Unfortunately, there is no quick fix to the current crisis. Until carriers re-turn to profitability and renewed competition softens the market, there are simply fewer options available than there were before. We all hope that the service and price crunch will be short-term. Steps are being taken to bring costs down by the American Medical Association. The AMA has initiated campaigns in about 25 states to convince legislators to adopt tort reforms patterned after California's reform legislation that has proven effective in controlling the cost of malpractice insurance.
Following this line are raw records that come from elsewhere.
(* ===== verification/Task.v ===== *)
(** * coroutine/task.hpp: tasks and their frames

    A coroutine body is a tree [coro]: it returns, throws, suspends on an I/O
    awaiter or awaits the task another coroutine returned.  [direct] gives it the
    meaning of ordinary nested calls.  The machine below runs it the way the
    promise and awaiter types do: frames in a heap, symmetric transfer to the
    callee, the final awaiter resuming the continuation, [~Task] destroying a
    frame.  Resuming or reading a destroyed frame is [Undef].

    [V] is the result type, [E] the type of exceptions; the I/O results are
    integers.  Handles are natural numbers that are never reused. *)

From Stdlib Require Import ZArith Lia.
From S2P Require Import Prelude.

Inductive CoroutineState := Created | Running | Suspended | Completed | Cancelled.

#[global] Instance CoroutineState_eq_dec : EqDecision CoroutineState.
Proof. solve_decision. Defined.

(** A coroutine body.  [co_call callee k] is [co_await f(...)] where the body of
    [f] is [callee]; [k] goes on with the value or, in a catch block or by
    unwinding, with the exception. *)
Inductive coro (V E : Type) : Type :=
| co_return (v : V)
| co_throw (e : E)
| co_io (k : Z -> coro V E)
| co_call (callee : coro V E) (k : V + E -> coro V E).
Arguments co_return {V E}.
Arguments co_throw {V E}.
Arguments co_io {V E}.
Arguments co_call {V E}.

Record TaskPromise (V E : Type) := mkPromise {
  result : option V;               (* shared_ptr<T>, null at first *)
  exception : option E;
  state : CoroutineState;
  continuation : option nat;
  ref_count : Z;
}.
Arguments mkPromise {V E}.
Arguments result {V E}.
Arguments exception {V E}.
Arguments state {V E}.
Arguments continuation {V E}.
Arguments ref_count {V E}.

(** Where a frame is suspended (or was, while it runs). *)
Inductive point (V E : Type) : Type :=
| at_start (b : coro V E)                        (* initial_suspend *)
| at_io (k : Z -> coro V E)
| at_call (callee : nat) (k : V + E -> coro V E)
| at_final.                                      (* final_suspend *)
Arguments at_start {V E}.
Arguments at_io {V E}.
Arguments at_call {V E}.
Arguments at_final {V E}.

Record coro_frame (V E : Type) := mkFrame { promise : TaskPromise V E; pt : point V E }.
Arguments mkFrame {V E}.
Arguments promise {V E}.
Arguments pt {V E}.

Record heap (V E : Type) := mkHeap { frames : gmap nat (coro_frame V E); next : nat }.
Arguments mkHeap {V E}.
Arguments frames {V E}.
Arguments next {V E}.

(** Who has control: a frame runs, the event loop waits for the completion that
    resumes a frame, or the outermost [resume()] has returned for good. *)
Inductive control (V E : Type) : Type :=
| Run (i : nat) (b : coro V E)
| Waiting (i : nat)
| Finished.
Arguments Run {V E}.
Arguments Waiting {V E}.
Arguments Finished {V E}.

Section Task.
Context {V E : Type}.
Implicit Types (h : heap V E) (b : coro V E) (p : TaskPromise V E).

(** ** Promise operations *)

Definition update (g : TaskPromise V E -> TaskPromise V E) (i : nat) h : heap V E :=
  mkHeap (alter (fun f => mkFrame (g (promise f)) (pt f)) i (frames h)) (next h).

Definition suspend_at (x : point V E) (i : nat) h : heap V E :=
  mkHeap (alter (fun f => mkFrame (promise f) x) i (frames h)) (next h).

Definition set_state (s : CoroutineState) p : TaskPromise V E :=
  mkPromise (result p) (exception p) s (continuation p) (ref_count p).

Definition set_continuation (c : nat) p : TaskPromise V E :=
  mkPromise (result p) (exception p) (state p) (Some c) (ref_count p).

Definition return_value (v : V) p : TaskPromise V E :=
  mkPromise (Some v) (exception p) (state p) (continuation p) (ref_count p).

Definition unhandled_exception (e : E) p : TaskPromise V E :=
  mkPromise (result p) (Some e) (state p) (continuation p) (ref_count p).

Definition new_promise : TaskPromise V E := mkPromise None None Created None 1.

(** Calling a coroutine: the frame is allocated, [get_return_object] returns the
    task and [initial_suspend] suspends. *)
Definition call_coroutine b h : nat * heap V E :=
  (next h, mkHeap (<[next h := mkFrame new_promise (at_start b)]> (frames h)) (S (next h))).

(** [handle_.destroy()]: the locals go too, so the task a frame awaits is
    destroyed with it.  The fuel bounds the depth of awaiting frames. *)
Fixpoint destroy_chain (fuel : nat) (i : nat) (m : gmap nat (coro_frame V E)) : gmap nat (coro_frame V E) :=
  match fuel with
  | O => m
  | S fuel =>
      match m !! i with
      | Some (mkFrame _ (at_call j _)) => destroy_chain fuel j (delete i m)
      | Some _ => delete i m
      | None => m
      end
  end.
And, the Bush administration has now weighed in as the national spotlight intensifies. However, trial lawyers will continue to argue that the remedy to the malpractice problem should be on the relatively small number of doctors responsible for many of the malpractice claims.
The good news is, solid medical malpractice carriers still exist; ones with strong financials and long-term commitments to doctors' insurance needs, in both hard and soft market cycles, with or without tort reform. For now it's caveat emptor, so be prepared.